Устное свидетельство Постелла, приведенное Герберштейном, подтверждает четыре года спустя и сам Постелл: ссылаясь на сочинение барона Сигизмунда, он повторяет другими словами его рассказ. Местом обитания «баранца» – «разом растения, животного и рыбы», свидетельствующего о «бесконечном могуществе» Творца, «коему по силам любое чудо», – Постелл называет берега «Гирканикского» (Каспийского) моря 3*
. В отличие от Герберштейна, который с трудом соглашается поверить в существование растительного барашка, Постелл не высказывает ни малейшего сомнения в том, что он существует: для него это странное создание, как и все прочие чудеса природы, – очередное доказательство всемогущества Божия. Люди эпохи Возрождения, которые, вслед за Аристотелем, размышляли о границах природных царств, проявляли интерес к зоофитам – растениям-животным. Неудивительно, что после Герберштейна множество авторов уделяло особенное внимание тому «растению-животному», которое они называли «скифским» или «татарским» ягненком.Нашлись и те, кто оценивал миф о баранце критически. В 1698 году шотландский естествоиспытатель Ханс Слоун публикует в «Философских трудах» статью, где объясняет, что сведения о «баранце» – просто мистификация; на Ямайке растут особые папоротники, покрытые черно-желтым пухом, «которым искусный мастер может придать вид ягненка, ибо корни у них походят на тело, а стволы на ноги сего животного»

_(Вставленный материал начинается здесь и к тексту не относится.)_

(** ** Allocating *)

(** The list of free blocks and the end change. *)
Lemma root_move_ok bs lim fl fl' k v : inv bs lim fl [] -> k = 4 \/ k = 5 ->
  let free' := if k =? 4 then v else first_free bs in let last' := if k =? 4 then last_block bs else v in
  0 < last' < 2 ^ 32 -> last' <= lim -> last' mod CAMEL_BLOCK_SIZE = 0 -> is_chain (contents_at bs) free' fl' -> NoDup fl' ->
  (forall i, i ∈ fl' -> valid_id last' i) ->
  exists bs1 bs', set_root_word bs k v = Ok bs1 /\ root_dirty bs1 = Ok bs' /\ inv bs' lim fl' [] /\ pins_of bs' = pins_of bs /\
    (forall i, contents_at bs' i = contents_at bs i) /\ (forall q, saved_block bs q -> saved_block bs' q) /\
    root_block bs' = root_block bs /\ last_block bs' = last' /\ first_free bs' = free' /\
    (forall q, root_block bs <> Some q -> heap bs' !! q = heap bs !! q).
Proof.
  intros Hi Hk free' last' H1 H2 H3 H4 H5 H6.
  destruct (i_root _ _ _ _ Hi) as (r & bl & Hr & Hp & Hid & Hd & Hl & _).
  assert (root_data bs = bl_data bl) as Erd by (unfold root_data; by rewrite Hr, Hp).
  assert (0 <= k < Z.of_nat (length (bl_data bl))) as Hkl by (rewrite Hl; unfold block_words; lia).
  unfold set_root_word, root_ptr, get_bl. rewrite Hr, res_bind_Ok, Hp, res_bind_Ok. unfold set_word. rewrite arr_set_Ok, res_bind_Ok by done.
  set (bl1 := with_data bl _). eexists _, (put_bl bs r (with_dirty bl1 true)). split; [done|].
  unfold root_dirty, root_ptr, mark_dirty, get_bl. cbn [root_block heap put_bl set_heap]. rewrite Hr, res_bind_Ok, lookup_insert_eq, res_bind_Ok.
  split; [unfold put_bl; cbn [heap set_heap]; by rewrite insert_insert_eq|].
  assert (bl_data bl1 !!! 4%nat = free' /\ bl_data bl1 !!! 5%nat = last') as [E4 E5].
  { unfold free', last', first_free, last_block. rewrite Erd. cbn [bl1 with_data bl_data].
    destruct Hk as [->| ->]; cbn [Z.eqb Pos.eqb]; rewrite ?list_lookup_total_insert_eq, ?list_lookup_total_insert_ne by (lia || (rewrite Hl; unfold block_words; lia)); done. }
  assert (root_data (put_bl bs r (with_dirty bl1 true)) = bl_data bl1) as Er' by (unfold root_data; cbn; by rewrite Hr, lookup_insert_eq).
  split; [|split; [by apply pins_put_root|split; [|split; [|split; [done|split; [|split]]]]]].
  - apply (inv_put_root bs lim fl fl' [] r bl); try done; cbn [with_dirty bl_data]; rewrite ?E4, ?E5; try done.
    + cbn. by rewrite length_insert.
    + pose proof (i_head _ _ _ _ Hi) as [E0 _]. rewrite Erd in E0. rewrite <- E0. cbn. by destruct Hk as [->| ->]; rewrite !list_lookup_total_insert_ne by lia.
    + pose proof (i_head _ _ _ _ Hi) as [_ E3]. rewrite Erd in E3. rewrite <- E3. cbn. by destruct Hk as [->| ->]; rewrite !list_lookup_total_insert_ne by lia.
  - intros i. apply (contents_put_root _ _ _ _ _ _ _ Hi Hr).
  - intros q Hq b E Hrq. cbn in E, Hrq. rewrite lookup_insert_ne in E by congruence. by apply Hq.
  - unfold last_block. by rewrite Er'.
  - unfold first_free. by rewrite Er'.
  - intros q Hq. cbn. by rewrite lookup_insert_ne by congruence.
Qed.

В 1743 году Роберт Джеймс посвятил «Скифскому барашку» (Agnus Scylliicus) статью в «Медицинском словаре». Здесь он сначала ссылается на многочисленных авторов, распространявших мифическую историю о растительном барашке, а затем приводит толкования Слоуна и Кемпфера. Абсурдность этой легенды была настолько очевидна, что Дидро, принимавший участие в переводе «Медицинского словаря» Джеймса, не преминул использовать ее как пример «суеверия», с которым необходимо бороться. В статье «Agnus Scythicus», написанной для Энциклопедии, он сопровождает это разоблачение комментарием, так сказать, методологического характера. Дидро размышляет о сущности «суеверий и предрассудков» и противопоставляет «средневековью» современную науку. При этом он упускает из виду два обстоятельства: во-первых, мысль людей эпохи Возрождения работала и развивалась внутри теологической системы координат, а во-вторых, «растение-животное» служило им точкой отсчета для размышлений о проблемах теоретического характера, а именно о границах разных царств природы, – проблемах, о которых (разумеется, в менее простодушной манере) охотно рассуждал сам Дидро! Постелл, описывая «баранца», говорит о перетекании одной стихии в другую: «баранец», «растение, животное и рыба разом», соединяет в себе три «духа»: «растительный, витальный и животный». Блез де Вижинер в связи с «баранцом» (а также пальмами) сочиняет вдохновленное Плинием рассуждение о сходстве между существами, принадлежащими к разным царствам природы 7*
. Амбруаз Паре также упоминает о зоофитах в связи с существами «промежуточными».